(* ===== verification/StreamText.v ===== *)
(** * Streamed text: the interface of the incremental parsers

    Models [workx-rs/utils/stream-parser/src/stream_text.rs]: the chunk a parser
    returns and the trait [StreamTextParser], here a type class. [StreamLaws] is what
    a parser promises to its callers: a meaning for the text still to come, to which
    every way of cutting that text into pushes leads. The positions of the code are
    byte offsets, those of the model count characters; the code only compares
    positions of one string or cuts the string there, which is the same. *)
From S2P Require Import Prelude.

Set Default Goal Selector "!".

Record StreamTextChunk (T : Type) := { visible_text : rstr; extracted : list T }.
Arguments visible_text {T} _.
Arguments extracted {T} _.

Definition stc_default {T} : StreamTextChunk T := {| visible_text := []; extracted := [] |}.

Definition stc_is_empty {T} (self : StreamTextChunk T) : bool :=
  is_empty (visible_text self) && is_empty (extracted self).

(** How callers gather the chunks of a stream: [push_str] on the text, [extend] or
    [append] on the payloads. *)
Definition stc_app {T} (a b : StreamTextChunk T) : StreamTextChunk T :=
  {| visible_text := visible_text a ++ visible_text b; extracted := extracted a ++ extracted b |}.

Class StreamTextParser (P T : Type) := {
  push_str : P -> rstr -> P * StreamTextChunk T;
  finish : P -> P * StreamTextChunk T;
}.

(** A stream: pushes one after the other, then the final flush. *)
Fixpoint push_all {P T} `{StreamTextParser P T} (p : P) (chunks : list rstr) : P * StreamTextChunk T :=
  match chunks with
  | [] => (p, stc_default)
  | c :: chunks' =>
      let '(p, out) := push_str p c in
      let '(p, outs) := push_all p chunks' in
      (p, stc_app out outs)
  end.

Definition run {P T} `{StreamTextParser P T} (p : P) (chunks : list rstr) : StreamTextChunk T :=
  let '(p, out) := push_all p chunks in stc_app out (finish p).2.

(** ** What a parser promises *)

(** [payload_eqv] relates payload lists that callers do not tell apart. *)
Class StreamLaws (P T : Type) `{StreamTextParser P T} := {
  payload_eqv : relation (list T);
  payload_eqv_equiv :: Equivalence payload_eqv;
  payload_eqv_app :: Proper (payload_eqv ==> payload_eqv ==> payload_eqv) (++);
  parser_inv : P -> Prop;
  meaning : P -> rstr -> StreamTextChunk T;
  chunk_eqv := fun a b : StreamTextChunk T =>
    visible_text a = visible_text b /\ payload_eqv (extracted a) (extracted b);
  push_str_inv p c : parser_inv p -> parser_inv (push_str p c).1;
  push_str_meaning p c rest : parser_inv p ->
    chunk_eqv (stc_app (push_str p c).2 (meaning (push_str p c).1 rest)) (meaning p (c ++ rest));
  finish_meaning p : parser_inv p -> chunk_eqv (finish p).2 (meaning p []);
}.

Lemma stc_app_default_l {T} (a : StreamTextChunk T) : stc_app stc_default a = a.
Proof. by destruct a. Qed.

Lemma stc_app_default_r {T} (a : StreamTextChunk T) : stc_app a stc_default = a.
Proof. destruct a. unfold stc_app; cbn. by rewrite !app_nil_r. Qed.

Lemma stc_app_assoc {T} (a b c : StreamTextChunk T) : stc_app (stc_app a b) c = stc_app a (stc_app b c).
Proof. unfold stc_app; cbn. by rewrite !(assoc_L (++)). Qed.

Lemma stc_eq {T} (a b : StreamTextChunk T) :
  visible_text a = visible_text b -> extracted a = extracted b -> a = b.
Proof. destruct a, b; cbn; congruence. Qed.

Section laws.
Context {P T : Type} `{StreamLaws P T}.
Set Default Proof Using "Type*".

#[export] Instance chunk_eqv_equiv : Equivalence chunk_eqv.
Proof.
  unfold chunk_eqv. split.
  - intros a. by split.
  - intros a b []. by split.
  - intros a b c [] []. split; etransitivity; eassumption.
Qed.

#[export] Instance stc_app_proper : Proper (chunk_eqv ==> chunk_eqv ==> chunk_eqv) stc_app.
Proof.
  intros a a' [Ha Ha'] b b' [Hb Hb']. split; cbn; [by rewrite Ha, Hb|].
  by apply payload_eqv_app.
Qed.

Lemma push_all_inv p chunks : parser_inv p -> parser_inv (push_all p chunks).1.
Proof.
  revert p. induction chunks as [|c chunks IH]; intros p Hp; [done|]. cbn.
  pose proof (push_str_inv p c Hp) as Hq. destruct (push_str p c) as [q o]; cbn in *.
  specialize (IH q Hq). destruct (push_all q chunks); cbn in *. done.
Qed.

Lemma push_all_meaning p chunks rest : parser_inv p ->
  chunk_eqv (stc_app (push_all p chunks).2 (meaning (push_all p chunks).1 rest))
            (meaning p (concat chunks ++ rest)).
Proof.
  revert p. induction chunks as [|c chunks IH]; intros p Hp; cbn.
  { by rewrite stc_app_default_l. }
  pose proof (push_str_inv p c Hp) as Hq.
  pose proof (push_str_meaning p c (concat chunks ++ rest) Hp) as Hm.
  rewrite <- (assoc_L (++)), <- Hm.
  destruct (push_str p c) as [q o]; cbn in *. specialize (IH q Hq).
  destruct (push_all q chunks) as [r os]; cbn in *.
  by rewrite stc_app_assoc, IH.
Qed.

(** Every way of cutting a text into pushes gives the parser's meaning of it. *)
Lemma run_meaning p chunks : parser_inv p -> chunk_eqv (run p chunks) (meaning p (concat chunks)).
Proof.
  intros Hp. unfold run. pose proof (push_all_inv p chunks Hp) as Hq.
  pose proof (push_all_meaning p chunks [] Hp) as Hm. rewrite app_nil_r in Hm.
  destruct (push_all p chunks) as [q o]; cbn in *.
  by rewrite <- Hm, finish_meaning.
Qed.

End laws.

• **EXERCISE**: Each line from the one with "Lemma push_all_inv p" through the last line of the records must be written out word for word. Include nothing else.

• **ANSWER SECTION**:
Lemma push_all_inv p chunks : parser_inv p -> parser_inv (push_all p chunks).1.
Proof.
  revert p. induction chunks as [|c chunks IH]; intros p Hp; [done|]. cbn.
  pose proof (push_str_inv p c Hp) as Hq. destruct (push_str p c) as [q o]; cbn in *.
  specialize (IH q Hq). destruct (push_all q chunks); cbn in *. done.
Qed.

Lemma push_all_meaning p chunks rest : parser_inv p ->
  chunk_eqv (stc_app (push_all p chunks).2 (meaning (push_all p chunks).1 rest))
            (meaning p (concat chunks ++ rest)).
Proof.
  revert p. induction chunks as [|c chunks IH]; intros p Hp; cbn.
  { by rewrite stc_app_default_l. }
  pose proof (push_str_inv p c Hp) as Hq.
  pose proof (push_str_meaning p c (concat chunks ++ rest) Hp) as Hm.
  rewrite <- (assoc_L (++)), <- Hm.
  destruct (push_str p c) as [q o]; cbn in *. specialize (IH q Hq).
  destruct (push_all q chunks) as [r os]; cbn in *.
  by rewrite stc_app_assoc, IH.
Qed.

(** Every way of cutting a text into pushes gives the parser's meaning of it. *)
Lemma run_meaning p chunks : parser_inv p -> chunk_eqv (run p chunks) (meaning p (concat chunks)).
Proof.
  intros Hp. unfold run. pose proof (push_all_inv p chunks Hp) as Hq.
  pose proof (push_all_meaning p chunks [] Hp) as Hm. rewrite app_nil_r in Hm.
  destruct (push_all p chunks) as [q o]; cbn in *.
  by rewrite <- Hm, finish_meaning.
Qed.

End laws.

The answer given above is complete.